In 2012, when Ray was inducted into the Internet Hall of Fame’s inaugural class, he shared in his acceptance speech the moment he realized the full impact of his work.
It came in 1996, over 20 years after he’d developed the first network application for email, but it truly exemplified how he—and many other Internet Hall of Fame inductees—viewed the importance of their work: it was always about people.
Ray told the story of a reference librarian from the Institute of Standards and Technology, who had interviewed him for a monthly organizational newsletter. After learning about his email contributions in her interview, she outreached to him a few months later in a follow-up email with the subject line, “Thank You, Thank You, Thank You!”

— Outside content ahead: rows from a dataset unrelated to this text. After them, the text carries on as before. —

(* ===== verification/FleetReconcile.v ===== *)
(** * FleetReconcile: reconciliations keep the controller's invariant.

    Joins, restarts and the sessions they remove, with the end state of each:
    a reconciliation that runs waits for a command, and no session waits
    without one. *)

From S2P Require Import Prelude FleetState FleetController FleetInv FleetPlan FleetKeeps.

(** A reconciliation that runs waits for a command. *)
Definition busy (s : ControllerState) : Prop := ∀ r, cs_reconciliation s = Some r → rc_command_ids r ≠ ∅.

Lemma settled_spec s : settled s ↔ busy s ∧ (cs_reconciliation s = None → cs_deferred_joins s = []).
Proof.
  unfold settled, busy. destruct (cs_reconciliation s); [|naive_solver]. naive_solver congruence.
Qed.

(** The queue of joins. *)
Definition queue (s : ControllerState) := (cs_reconciliation s, cs_deferred_joins s).

Lemma busy_queue s s' : queue s' = queue s → busy s → busy s'.
Proof. intros [= E _]. unfold busy. by rewrite E. Qed.

Lemma settled_queue s s' : queue s' = queue s → settled s → settled s'.
Proof. intros [= E1 E2]. unfold settled. by rewrite E1, E2. Qed.

Lemma frame_queue s s' : frame s' = frame s → queue s' = queue s.
Proof. intros E. exact (f_equal snd E). Qed.

Lemma core_queue s s' : core s' = core s → queue s' = queue s.
Proof. intros E. exact (frame_queue s s' (f_equal fst E)). Qed.

Lemma core_fields s s' : core s' = core s → cs_proxies s' = cs_proxies s ∧ cs_tunnels s' = cs_tunnels s.
Proof. unfold core, frame. by intros [=]. Qed.

Section Reconcile.
Context {HO : HashOrder} {RS : RowSizes} {US : UuidSource}.
Implicit Types (s : ControllerState) (key session joining : SessionKey) (x : option SessionKey).

(** A session that is not joining with a snapshot needs no place in the queue. *)
Lemma ok_unexcuse key s :
  fleet_ok_but (Some key) s →
  (∀ p, current (cs_proxies s) key p → ps_status p = Joining → ps_generation p = None) → fleet_ok s.
Proof.
  intros [] Hp. split; try done. intros i p E Hs Hg. destruct (ok_queued i p E Hs Hg) as [?|[= ->]]; [by left|].
  destruct Hg as [g Hg]. rewrite (Hp p) in Hg; done.
Qed.

Lemma ok_excuse x s : fleet_ok s → fleet_ok_but x s.
Proof. intros []. split; try done. intros i p E Hs Hg. destruct (ok_queued i p E Hs Hg); [by left|done]. Qed.

(** ** The tunnels a plan settled *)

Lemma ok_with_tunnels x s t o v :
  fleet_ok_but x s → accounts (with_tunnels t o v s) →
  within (Controller.deployment_limit s) t (cs_pending s) →
  map_Forall (published (cs_proxies s) (cs_next_incarnation s)) t →
  retained (cs_proxies s) t (cs_orphan_deadlines s) (cs_orphan_usage s) →
  fleet_ok_but x (with_tunnels t o v s).
Proof. intros [] Ha Hw Hp Hr. by split. Qed.

(** A row that a session staged, as its tunnel. *)
Definition staged_by (s : ControllerState) (o : OwnedTunnel) : Prop :=
  ∃ p, current (cs_proxies s) (ot_session o) p ∧ ps_rows p !! tr_registration_id (ot_row o) = Some (ot_row o).

Lemma staged_rows_staged x all s o : fleet_ok_but x s → o ∈ Controller.staged_rows all s → staged_by s o.
Proof.
  intros Hs. unfold Controller.staged_rows. rewrite list_elem_of_In, in_concat.
  intros (l & Hl & Ho). apply list_elem_of_In, list_elem_of_fmap in Hl as ([i p] & -> & Hin).
  apply list_elem_of_filter in Hin as [_ Hin%elem_of_btree]. apply list_elem_of_In in Ho.
  unfold Controller.owned_rows in Ho. apply list_elem_of_fmap in Ho as (row & -> & Hrow).
  apply list_elem_of_fmap in Hrow as ([r row'] & -> & Hrow%elem_of_hash_iter). simpl.
  exists p. split; [done|]. simpl. by rewrite (so_rows _ _ (ok_sessions _ _ Hs _ _ Hin) _ _ Hrow).
Qed.

(** With nothing joining, the tunnels of staged rows alone. *)
Lemma ok_replace_staged t s :
  fleet_ok s → cs_reconciliation s = None → cs_deferred_joins s = [] → cs_pending s = ∅ →
  (∀ k o, t !! k = Some o → staged_by s o ∧ Controller.row_key (ot_row o) = k) →
  within (Controller.deployment_limit s) t ∅ →
  ∃ o v, Controller.replace_tunnels t s = with_tunnels t o v s ∧ fleet_ok (with_tunnels t o v s).
Proof.
  intros Hs Hr Hd Hp Ht Hw. destruct (replace_tunnels_spec t s (ok_accounts _ _ Hs)) as (o & v & E & Ha).
  exists o, v. split; [done|]. rewrite E in Ha. apply ok_with_tunnels; [done|done|by rewrite Hp| |].
  - intros k x Hk. destruct (Ht _ _ Hk) as [(p & [Ep Ei] & Hrow) Hkey].
    pose proof (ok_sessions _ _ Hs _ _ Ep) as []. split_and!; [done|lia|]. intros p' [Ep' _].
    assert (p' = p) as -> by congruence. split; [|done].
    destruct (ps_status p) eqn:Est; [|done]. destruct (ps_generation p) eqn:Eg.
    + destruct (ok_queued _ _ Hs _ _ Ep Est) as [[Hq|Hq]|]; [by rewrite Eg| | |done].
      * rewrite Hd in Hq. by apply elem_of_nil in Hq.
      * by rewrite Hr in Hq.
    + destruct (so_snapshot eq_refl) as [_ Hrows]. by rewrite Hrows, lookup_empty in Hrow.
  - intros session Hne. apply tunnels_of_ne in Hne as (k & x & Hk & <-). left.
    destruct (Ht _ _ Hk) as [(p & Hcur & _) _]. eauto.
Qed.

(** ** Readiness *)

Lemma replace_browser_core s : core (Controller.replace_browser_sessions s) = core s.
Proof. unfold Controller.replace_browser_sessions. by case_bool_decide. Qed.

Lemma ok_mark_fleet_ready x s : fleet_ok_but x s → fleet_ok_but x (Controller.mark_fleet_ready s).1.
Proof.
  intros Hs. unfold Controller.mark_fleet_ready. set (P := _ <$> cs_proxies s). simpl.
  eapply ok_core; [|apply replace_browser_core]. apply ok_proxies; [done|]. intros i. unfold P.
  rewrite lookup_fmap. destruct (cs_proxies s !! i) as [p|] eqn:E; simpl; constructor.
  pose proof (ok_sessions _ _ Hs _ _ E) as []. case_bool_decide as Ha; [|by apply may_become_face].
  split; simpl; [done| | | |].
  - split; simpl; try done. congruence.
  - intros k o Hk Ho. apply (ok_tunnels _ _ Hs _ _ Hk). rewrite Ho. by split.
  - intros k c Hk Hc. unfold is_fleet_ready. simpl. by rewrite bool_decide_eq_true_2.
  - congruence.
Qed.

Lemma mark_fleet_ready_queue s : queue (Controller.mark_fleet_ready s).1 = queue s.
Proof.
  unfold Controller.mark_fleet_ready. simpl. rewrite (core_queue _ _ (replace_browser_core _)). done.
Qed.

Lemma ok_become_ready s :
  fleet_ok s → cs_reconciliation s = None →
  fleet_ok (Controller.become_ready s).1 ∧ queue (Controller.become_ready s).1 = queue s.
Proof.
  intros Hs Hr. unfold Controller.become_ready. split; [|by rewrite mark_fleet_ready_queue].
  apply ok_mark_fleet_ready. destruct Hs. split; try done. simpl. intros Hi. by rewrite Hr in Hi.
Qed.

(** ** Starting a reconciliation *)

Lemma kills_spec x now (groups : list (SessionKey * list Uuid)) s ids es :
  fleet_ok_but x s → (∀ id, id ∈ ids → ∃ c, cs_commands s !! id = Some c ∧ cmd_purpose c = ForReconciliation) →
  let r := fold_left (λ '(s, (ids, es)) '(session, registration_ids),
      let '(s, (command_id, kill)) := Controller.issue_kill session registration_ids ForReconciliation now s in
      (s, ({[command_id]} ∪ ids, es ++ kill))) groups (s, (ids, es : list Effect)) in
  ∃ c n, r.1 = cs_set_commands c (cs_set_drawn n s) ∧ fleet_ok_but x r.1
    ∧ (∀ id, id ∈ r.2.1 → ∃ c, cs_commands r.1 !! id = Some c ∧ cmd_purpose c = ForReconciliation)
    ∧ (groups ≠ [] ∨ ids ≠ ∅ → r.2.1 ≠ (∅ : gset Uuid)).
Proof.
  revert s ids es. induction groups as [|[session rids] groups IH]; intros s ids es Hs Hids; cbn [fold_left].
  { exists (cs_commands s), (cs_drawn s). split_and!; [by destruct s|done|done|naive_solver]. }
  destruct (IH (Controller.issue_kill session rids ForReconciliation now s).1
    ({[new_v4 (cs_drawn s)]} ∪ ids) (es ++ [Send session (KillRegistrations (new_v4 (cs_drawn s)) rids)]))
    as (c & n & E & Hok & Hall & Hne).
  - by apply ok_issue_kill.
  - intros id [->%elem_of_singleton|Hin]%elem_of_union; simpl.
    + eexists. by rewrite lookup_insert_eq.
    + destruct (Hids _ Hin) as (c & Hc & Hp). exists c. split; [|done]. rewrite lookup_insert_ne; [done|].
      intros <-. by rewrite (new_id_fresh s _ _ (ok_commands _ _ Hs)) in Hc.
  - exists c, n. split; [exact E|]. split; [exact Hok|]. split; [exact Hall|]. intros _. apply Hne. right. set_solver.
Qed.

Lemma btree_iter_nil {K A} `{Countable K} le (m : gmap K A) : btree_iter le m = [] → m = ∅.
Proof.
  intros E. apply map_empty. intros k. destruct (m !! k) as [a|] eqn:Hk; [|done].
  apply (elem_of_btree le) in Hk. rewrite E in Hk. by apply elem_of_nil in Hk.
Qed.

Lemma push_groups_ne {A} (f : A → SessionKey) (g : A → Uuid) l m :
  m ≠ ∅ → fold_left (λ m a, push_group (f a) (g a) m) l m ≠ ∅.
Proof. revert m. induction l as [|a l IH]; intros m Hm; simpl; [done|]. apply IH, insert_non_empty. Qed.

But this email wasn’t about work. It was another matter entirely.
She explained that she had a relative who was sick with a very rare illness. In what were still the early days of the Internet, she was extraordinarily grateful to find an email discussion group where she’d discovered other people with the same illness who were able to share vital information. This group had given her a community and the support that comes from that, at a time that she needed it most.
In his acceptance speech, this was how Ray characterized his pioneering work, recalling simply: “That’s when I knew what the Internet was about. She was thanking me for having established a way in which she could communicate with other individuals who shared a problem she had.”
As Ray’s work continues to help people connect, all we can say is “Thank You, Thank You, Thank You.”